But why are the children so happy? Is it the lack of homework? The unsupervised play? The child-centered culture and minimal pressure from school and parents? The fact that everybody rides their bikes everywhere? Or maybe all of the above, since the Dutch prize a “slow” lifestyle and good work-family balance.
Some of that balance comes from government perks like generous parental leave. However, many of the lessons from this book can be applied in the U.S. as well. Most importantly, perhaps, that as a parent, doing less is usually more.
There’s No Such Thing as Bad Weather: A Scandinavian Mom’s Secrets for Raising Healthy, Resilient, and Confident Kids (from Friluftsliv to Hygge) by Linda Åkeson McGurk
When Swedish-born Linda McGurk moves to small-town Indiana with her American husband to start a family, she quickly realizes that her outdoorsy ways are not the norm.
In Scandinavia, babies nap outside and children play outside all year round.

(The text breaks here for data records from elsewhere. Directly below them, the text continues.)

(** Every way through [detectFace]. *)
Lemma detectFace_cases (m : bool) (video : Video)
    (faceapi : outcome (option Detection)) (tol : float) :
  (detectFace m video faceapi tol = Async [] (Returns notDetected)
   /\ (m = false \/ readyState video <> 4))
  \/ (detectFace m video faceapi tol = Async [DetectSingleFace] (Returns notDetected)
      /\ m = true /\ readyState video = 4
      /\ (faceapi = Throws \/ faceapi = Returns None
          \/ exists d, faceapi = Returns (Some d) /\ (length (positions d) < 46)%nat))
  \/ (exists d f,
        faceapi = Returns (Some d) /\ m = true /\ readyState video = 4
        /\ isFaceFrontal (positions d) 0.15 = Returns f
        /\ (46 <= length (positions d))%nat
        /\ detectFace m video faceapi tol
           = detectFace true video (Returns (Some d)) tol
        /\ settled (detectFace m video faceapi tol) <> Throws
        /\ libCalls (detectFace m video faceapi tol) = [DetectSingleFace]).
Proof.
  destruct m.
  2:{ left. split; [reflexivity|auto]. }
  destruct (Z.eq_dec (readyState video) 4) as [Hr|Hr].
  2:{ left. split; [|auto]. unfold detectFace. simpl.
      destruct (Z.eqb_spec (readyState video) 4); [contradiction|reflexivity]. }
  destruct faceapi as [[d|]|].
  - destruct (isFaceFrontal (positions d) 0.15) as [f|] eqn:Hf.
    + right. right. exists d, f.
      assert (Hlen : (46 <= length (positions d))%nat).
      { destruct (le_lt_dec 46 (length (positions d))) as [H|H]; [exact H|].
        apply (isFaceFrontal_Throws_length _ 0.15) in H. congruence. }
      rewrite (detectFace_on video d tol f Hr Hf). simpl.
      repeat split; auto; try discriminate.
    + right. left. split; [apply detectFace_malformed; assumption|].
      split; [reflexivity|]. split; [exact Hr|]. right. right. exists d.
      split; [reflexivity|]. apply (isFaceFrontal_Throws_length _ 0.15). exact Hf.
  - right. left. split; [|auto]. unfold detectFace. rewrite Hr. reflexivity.
  - right. left. split; [|auto]. unfold detectFace. rewrite Hr. reflexivity.
Qed.

(** X3: [detectFace] never rejects and calls the face library at most once:
    not at all while the models are not loaded or the video has no decoded
    frame ([readyState] other than 4), once otherwise.  It answers
    "not detected" in those two cases, when the library throws, when the
    library finds no face, and when the detection it returns has fewer than
    the 46 landmarks [isFaceFrontal] reads. *)
Theorem detectFace_always_resolves (m : bool) (video : Video)
    (faceapi : outcome (option Detection)) (tol : float) :
  exists r,
    settled (detectFace m video faceapi tol) = Returns r
    /\ libCalls (detectFace m video faceapi tol)
       = (if m && (readyState video =? 4) then [DetectSingleFace] else [])
    /\ (m && (readyState video =? 4) = false -> r = notDetected)
    /\ (faceapi = Throws -> r = notDetected)
    /\ (faceapi = Returns None -> r = notDetected)
    /\ (forall d, faceapi = Returns (Some d) -> (length (positions d) < 46)%nat ->
        r = notDetected).
Proof.
  destruct (detectFace_cases m video faceapi tol)
    as [[E Hc] | [(E & -> & Hr & _) | (d & f & Ha & -> & Hr & Hf & Hlen & E & _)]].
  - rewrite E. exists notDetected. simpl.
    assert (Hg : m && (readyState video =? 4) = false).
    { destruct Hc as [-> | Hr]; [reflexivity|].
      destruct (Z.eqb_spec (readyState video) 4); [contradiction|].
      apply andb_false_r. }
    rewrite Hg. auto 10.
  - rewrite E, Hr. exists notDetected. simpl. auto 10.
  - rewrite E, (detectFace_on video d tol f Hr Hf), Hr. eexists.
    split; [reflexivity|]. split; [reflexivity|].
    subst faceapi. split; [discriminate|]. split; [discriminate|]. split; [discriminate|].
    intros d' [= <-] Hl. lia.
Qed.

In the U.S., she finds that the playgrounds are mostly deserted. Preschoolers spend their days watching TV or getting drilled to learn academic skills.

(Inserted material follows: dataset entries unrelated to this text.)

(** One run after another: what holds of a run that raised holds of the
    two together as soon as one of them raised. *)
Lemma follows_seq (ok1 ok2 : bool) self w self1 w1 self2 w2 tr1 tr2 :
  follows ok1 self w self1 w1 tr1 →
  follows ok2 self1 w1 self2 w2 tr2 →
  follows (ok1 && ok2) self w self2 w2 (tr1 ++ tr2).
Proof.
  intros H1 H2.
  split.
  - rewrite (fol_trace _ _ _ _ _ _ H2), (fol_trace _ _ _ _ _ _ H1).
    by rewrite app_assoc.
  - pose proof (fol_fresh _ _ _ _ _ _ H1). pose proof (fol_fresh _ _ _ _ _ _ H2). lia.
  - by rewrite (fol_filters _ _ _ _ _ _ H2), (fol_filters _ _ _ _ _ _ H1).
  - by rewrite (fol_ensure _ _ _ _ _ _ H2), (fol_ensure _ _ _ _ _ _ H1).
  - intros [-> ->]%andb_true_iff key. rewrite constructed_app.
    pose proof (fol_once _ _ _ _ _ _ H1 eq_refl key).
    pose proof (fol_once _ _ _ _ _ _ H2 eq_refl key).
    assert (constructed key tr1 = 1 → constructed key tr2 = 0); [|lia].
    intros Hc. apply (fol_hit _ _ _ _ _ _ H2).
    by apply (fol_stored _ _ _ _ _ _ H1).
  - intros key [l Hl]. rewrite constructed_app.
    rewrite (fol_hit _ _ _ _ _ _ H1 key) by eauto.
    rewrite (fol_hit _ _ _ _ _ _ H2 key); [done |].
    exists l. by apply (fol_keep _ _ _ _ _ _ H1).
  - intros key l Hl.
    apply (fol_keep _ _ _ _ _ _ H2). by apply (fol_keep _ _ _ _ _ _ H1).
  - intros [-> ->]%andb_true_iff key. rewrite constructed_app. intros Hc.
    destruct (decide (constructed key tr1 = 1)) as [Hc1|Hc1].
    + destruct (fol_stored _ _ _ _ _ _ H1 eq_refl key Hc1) as [l Hl].
      exists l. by apply (fol_keep _ _ _ _ _ _ H2).
    + apply (fol_stored _ _ _ _ _ _ H2 eq_refl).
      pose proof (fol_once _ _ _ _ _ _ H1 eq_refl key). lia.
  - intros [-> ->]%andb_true_iff key l Hl.
    pose proof (fol_fresh _ _ _ _ _ _ H1). pose proof (fol_fresh _ _ _ _ _ _ H2).
    destruct (fol_origin _ _ _ _ _ _ H2 eq_refl key l Hl) as [Hold|[Hr Hin]].
    + destruct (fol_origin _ _ _ _ _ _ H1 eq_refl key l Hold) as [Hold'|[Hr Hin]].
      * by left.
      * right. split; [lia |]. apply elem_of_app. by left.
    + right. split; [lia |]. apply elem_of_app. by right.
Qed.

Lemma follows_trans (ok : bool) self w self1 w1 self2 w2 tr1 tr2 :
  follows true self w self1 w1 tr1 →
  follows ok self1 w1 self2 w2 tr2 →
  follows ok self w self2 w2 (tr1 ++ tr2).
Proof. apply (follows_seq true ok). Qed.

Lemma sound_ret {A} (a : A) : sound (ret a).
Proof. intros self w. exists []. apply follows_refl. Qed.

Lemma sound_raise {A} (e : exn) : sound (@raise A e).
Proof. intros self w. exists []. apply follows_refl. Qed.

Lemma sound_bind {A B} (m : M A) (f : A → M B) :
  sound m → (∀ a, sound (f a)) → sound (bind m f).
Proof.
  intros Hm Hf self w. unfold bind.
  destruct (Hm self w) as [tr1 H1].
  destruct (m self w) as [[self1 w1] [e|a]]; simpl in *.
  - by exists tr1.
  - destruct (Hf a self1 w1) as [tr2 H2].
    exists (tr1 ++ tr2). by eapply follows_trans.
Qed.

Lemma sound_log (e : event) : quiet e → sound (log e).
Proof.
  intros He self w. exists [e]. simpl.
  assert (Hc : ∀ key, constructed key [e] = 0) by (intros key; by destruct e).
  split.
  - done.
  - simpl. lia.
  - done.
  - done.
  - intros _ key. rewrite Hc. lia.
  - intros key _. apply Hc.
  - done.
  - intros _ key Hk. rewrite Hc in Hk. lia.
  - intros _ key l Hl. by left.
Qed.

(** ** The provider *)

Lemma provide_loader_hit (d : depends) (self : Resolver) (w : world) (hit : loader) :
  ctx self !! cache_key d = Some hit →
  provide_loader d self w = (self, w, inr hit).
Proof. intros H. unfold provide_loader. by rewrite H. Qed.

Lemma provide_loader_miss (d : depends) (self : Resolver) (w : world) :
  ctx self !! cache_key d = None →
  provide_loader d self w =
    if d_isclass d
    then match set_loader_fields (cache_key d) (filter_config_of d self)
                 (d_fields d) [] with
         | inl e => (self, built d w, inl e)
         | inr fs =>
             (store (cache_key d) (Loader (fresh w) (cache_key d) true fs) self,
              built d w, inr (Loader (fresh w) (cache_key d) true fs))
         end
    else (store (cache_key d) (Loader (fresh w) (cache_key d) false []) self,
          built d w, inr (Loader (fresh w) (cache_key d) false [])).
Proof.
  intros H. unfold provide_loader. rewrite H.
  unfold bind, new_loader, ret, filter_config_of, store, built. simpl.
  destruct (d_isclass d) eqn:Hc; simpl.
  - by destruct (set_loader_fields _ _ _ _).
  - done.
Qed.

Lemma constructed_single (key key' : string) (uid : nat) :
  constructed key [EvNewLoader key' uid] = if String.eqb key key' then 1 else 0.
Proof. simpl. destruct (String.eqb key key'); lia. Qed.

Lemma follows_built_raise (d : depends) (self : Resolver) (w : world) :
  ctx self !! cache_key d = None →
  follows false self w self (built d w) [EvNewLoader (cache_key d) (fresh w)].
Proof.
  intros Hmiss. split; try done.
  - simpl. lia.
  - intros key [l Hl]. rewrite constructed_single.
    destruct (String.eqb key (cache_key d)) eqn:E; [|done].
    apply String.eqb_eq in E. congruence.
Qed.

Lemma follows_built_store (d : depends) (self : Resolver) (w : world)
    (isclass : bool) (fs : list (string * value)) :
  ctx self !! cache_key d = None →
  follows true self w
    (store (cache_key d) (Loader (fresh w) (cache_key d) isclass fs) self)
    (built d w) [EvNewLoader (cache_key d) (fresh w)].
Proof.
  intros Hmiss. split.
  - done.
  - simpl. lia.
  - done.
  - done.
  - intros _ key. rewrite constructed_single. destruct (String.eqb _ _); lia.
  - intros key [l Hl]. rewrite constructed_single.
    destruct (String.eqb key (cache_key d)) eqn:E; [|done].
    apply String.eqb_eq in E. congruence.
  - intros key l Hl. simpl. rewrite lookup_insert_ne; [done | congruence].
  - intros _ key. rewrite constructed_single.
    destruct (String.eqb key (cache_key d)) eqn:E; [|lia].
    apply String.eqb_eq in E. subst key. intros _. simpl.
    rewrite lookup_insert_eq. eauto.
  - intros _ key l. simpl.
    destruct (decide (cache_key d = key)) as [<-|Hne].
    + rewrite lookup_insert_eq. intros [= <-]. right. simpl.
      split; [lia |]. by apply list_elem_of_singleton.
    + rewrite lookup_insert_ne by done. by left.
Qed.

Lemma sound_provide_loader (d : depends) : sound (provide_loader d).
Proof.
  intros self w.
  destruct (ctx self !! cache_key d) as [hit|] eqn:Hc.
  - rewrite (provide_loader_hit _ _ _ _ Hc). exists []. apply follows_refl.
  - rewrite (provide_loader_miss _ _ _ Hc).
    exists [EvNewLoader (cache_key d) (fresh w)].
    destruct (d_isclass d).
    + destruct (set_loader_fields _ _ _ _); simpl.
      * by apply follows_built_raise.
      * by apply follows_built_store.
    + simpl. by apply follows_built_store.
Qed.

Lemma sound_provide_params (ps : list (string * option depends))
    (params : list (string * loader)) : sound (provide_params ps params).
Proof.
  revert params. induction ps as [|[k [d|]] ps IH]; intros params; simpl.
  - apply sound_ret.
  - apply sound_bind; [apply sound_provide_loader | intros l; apply IH].
  - apply IH.
Qed.

Lemma sound_exec_method {V R} (name : string) (m : method_ V)
    (k : awaitable V → M R) :
  sound (k (m_ret m)) → sound (exec_method name m k).
Proof.
  intros Hk. unfold exec_method.
  apply sound_bind; [apply sound_provide_params | intros params].
  apply sound_bind; [by apply sound_log | intros _; apply Hk].
Qed.

(** ** The traversal *)

Lemma await_all_settled {A R} (k : A → R) (val : awaitable A) :
  await_all k val = k (settled val).
Proof. induction val; simpl; auto. Qed.

Lemma returned_both {A B C} (g : A → B → C) (r : exn + A) (rs : exn + B) :
  returned (both g r rs) = returned r && returned rs.
Proof. by destruct r, rs. Qed.

Lemma sound_gather {A B} (f : A → M B) (l : list A) :
  Forall (fun x => sound (f x)) l → sound (gather f l).
Proof.
  induction 1 as [|x l Hx Hl IH]; cbn [gather].
  - apply sound_ret.
  - intros self w.
    destruct (Hx self w) as [tr1 H1].
    destruct (f x self w) as [[self1 w1] r].
    destruct (IH self1 w1) as [tr2 H2].
    destruct (gather f l self1 w1) as [[self2 w2] rs].
    exists (tr1 ++ tr2). cbn [fst snd] in *. rewrite returned_both.
    by eapply follows_seq.
Qed.

Lemma sound_gather_fields {A} (f : obj → A → M obj) (target : obj) (l : list A) :
  Forall (fun x => ∀ t, sound (f t x)) l → sound (gather_fields f target l).
Proof.
  intros H. revert target.
  induction H as [|x l Hx Hl IH]; intros target; cbn [gather_fields].
  - apply sound_ret.
  - intros self w.
    destruct (Hx target self w) as [tr1 H1].
    destruct (f target x self w) as [[self1 w1] [e|target']]; cbn [fst snd] in *.
    + destruct (IH target self1 w1) as [tr2 H2].
      destruct (gather_fields f target l self1 w1) as [[self2 w2] rs].
      exists (tr1 ++ tr2). cbn [fst snd returned] in *.
      by apply (follows_seq false (returned rs) _ _ self1 w1).
    + destruct (IH target' self1 w1) as [tr2 H2].
      exists (tr1 ++ tr2). by eapply follows_trans.
Qed.

Lemma sound_for_each {A} (f : obj → A → M obj) (target : obj) (l : list A) :
  Forall (fun x => ∀ t, sound (f t x)) l → sound (for_each f target l).
Proof.
  intros H. revert target. induction H as [|x l Hx Hl IH]; intros target; simpl.
  - apply sound_ret.
  - apply sound_bind; [apply Hx | intros t'; apply IH].
Qed.

Section EngineFacts.
Variables PREFIX POST_PREFIX : string.
Variable resolve_rec : value → M value.

Lemma sound_resolve_obj (target : obj) (field : string) (item : method) :
  sound (resolve_rec (settled (m_ret item))) →
  sound (resolve_obj PREFIX resolve_rec target (field, item)).
Proof.
  intros Hrec. unfold resolve_obj.
  apply sound_exec_method.
  destruct (negb (hasattr target (target_attr_name PREFIX field))).
  - apply sound_raise.
  - intros self w.
    destruct (ensure_type self && negb (bool_decide (m_annotations item ≠ []))).
    + exists []. apply follows_refl.
    + revert self w.
      change (sound
        (let* val' := await_all resolve_rec (m_ret item) in
         run log (EvSetattr (oid target) (target_attr_name PREFIX field) val') in
         ret (setattr target (target_attr_name PREFIX field) val'))).
      apply sound_bind; [by rewrite await_all_settled | intros val'].
      apply sound_bind; [by apply sound_log | intros _; apply sound_ret].
Qed.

Struggling to fit in, McGurk takes her daughters to Sweden for six months. Her intention is to find out if the Scandinavian philosophy of “there’s no such thing as bad weather, only bad clothes” could be the key to better lives for her American children. This lively, insightful memoir is the go-to book for all parents who question the prevailing culture of hyper-parenting. Parents who wish to give their children a simpler childhood filled with outdoor play should add this to their stack of parenting books.
Bringing Up Bébé: One American Mother Discovers the Wisdom of French Parenting by Pamela Druckerman
Pamela Druckerman, an American journalist living in Paris, is Initially skeptical of the French parenting culture. She is won over when she notices that, in France, infants sleep soundly through the night. Toddlers are adventurous eaters. Parents don’t hover over their children at the playground or elsewhere.

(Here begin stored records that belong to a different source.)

(** * file-disk: the overlay chunk store, read planner and read executor

    A shallow embedding of [diskchunk.js] (the chunk classes) and of the
    [Disk] class of [index.js], with the properties of the overlay that the
    specification states about them.

    JavaScript numbers used as byte positions are modelled as [Z]; a Node
    [Buffer] is modelled by its contents, a list of bytes.  Chunk buffers are
    never written to after their creation, so sharing between a chunk and
    its slices (the [copy=false] constructor argument) is not observable and
    buffers are plain values. *)

From Stdlib Require Import ZArith List Lia Bool Sorting.Sorted.
From Stdlib Require Import Init.Byte.
Import ListNotations.
Open Scope Z_scope.

(** ** Node buffers *)

Definition Buffer := list byte.

Module Buf.

Definition length (b : Buffer) : Z := Z.of_nat (List.length b).

(** Index normalisation of [Buffer.prototype.slice]: a negative index counts
    from the end, and the result is clamped to [0, length]. *)
Definition clamp (len i : Z) : Z :=
  if i <? 0 then Z.max (len + i) 0 else Z.min i len.

(** [buf.slice(start, end)] *)
Definition slice (b : Buffer) (start end_ : Z) : Buffer :=
  let s := clamp (length b) start in
  let e := clamp (length b) end_ in
  firstn (Z.to_nat (e - s)) (skipn (Z.to_nat s) b).

(** [Buffer.alloc(size)]: zero filled; a negative size throws. *)
Definition alloc (size : Z) : option Buffer :=
  if size <? 0 then None else Some (repeat x00 (Z.to_nat size)).

(** [source.copy(target, targetStart, sourceStart, sourceEnd)]: the new
    contents of [target].  A negative index throws a RangeError, as does a
    [sourceStart] beyond the source; nothing is copied when [targetStart] is
    at or after the end of the target or the source range is empty;
    otherwise the copy is cut to what the target can hold after
    [targetStart] and to what the source holds. *)
Definition copy (source target : Buffer) (targetStart sourceStart sourceEnd : Z)
  : option Buffer :=
  if (targetStart <? 0) || (sourceStart <? 0) || (sourceEnd <? 0) then None
  else if (length target <=? targetStart) || (sourceEnd <=? sourceStart)
  then Some target
  else if length source <? sourceStart then None
  else
    let n := Z.min (Z.min (sourceEnd - sourceStart) (length target - targetStart))
                   (length source - sourceStart) in
    let bytes := firstn (Z.to_nat n) (skipn (Z.to_nat sourceStart) source) in
    Some (firstn (Z.to_nat targetStart) target ++ bytes
          ++ skipn (Z.to_nat (targetStart + n)) target).

End Buf.

(** ** Closed integer intervals *)

Definition Interval := (Z * Z)%type.

(** Modelled from the spec: the [interval-intersection] package, which is a
    dependency and not part of the sources.  The specification uses it as the
    intersection of two closed intervals, [null] when they do not overlap. *)
Definition iisect (a b : Interval) : option Interval :=
  let lo := Z.max (fst a) (fst b) in
  let hi := Z.min (snd a) (snd b) in
  if lo <=? hi then Some (lo, hi) else None.

(** ** Disk chunks ([diskchunk.js]) *)

(** The two concrete subclasses of [DiskChunk], each given by the arguments
    of its constructor.  The fields [start] and [end] are set once by
    [super(...)] from these arguments and never assigned again. *)
Inductive DiskChunk : Type :=
| BufferDiskChunk (buffer : Buffer) (offset : Z)
| DiscardDiskChunk (offset : Z) (length : Z).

In fact, French parents are far less involved in their children than their American peers. Yet they seem to raise children who are well-behaved, resilient and happy. All while staying more harmonious and balanced themselves.
Druckerman begins to apply the French parenting secrets to her own daughter. Her eye-opening and often humorous account challenges some deeply held parenting truths in the U.S.
The Danish Way of Parenting: What the Happiest People in the World Know About Raising Confident, Capable Kids by Iben Sandahl and Jessica Joelle Alexander
The Danish, like the Dutch, consistently rank high on the happiness charts, and this book offers some key clues why.
The authors are a Danish psychotherapist and an American journalist who is married to a Dane. They claim that it all comes back to the way the Danish people raise their children. This they sum up with the catchy acronym PARENT (Play, Authenticity, Reframing, Empathy, No ultimatums and Togetherness, or hygge).
This book shows how a gentler, more empathetic parenting style can lead to more confident, resilient and well-balanced children. It’s full of common sense advice and ideas for handling specific parenting conundrums.
Parenting Without Borders: Surprising Lessons Parents Around the World Can Teach Us by Christine Gross-Loh
Christine Gross-Loh sets out to find out what we can learn from parenting cultures around the world. She left knowing American children struggle with everything from their health and happiness to academic achievement.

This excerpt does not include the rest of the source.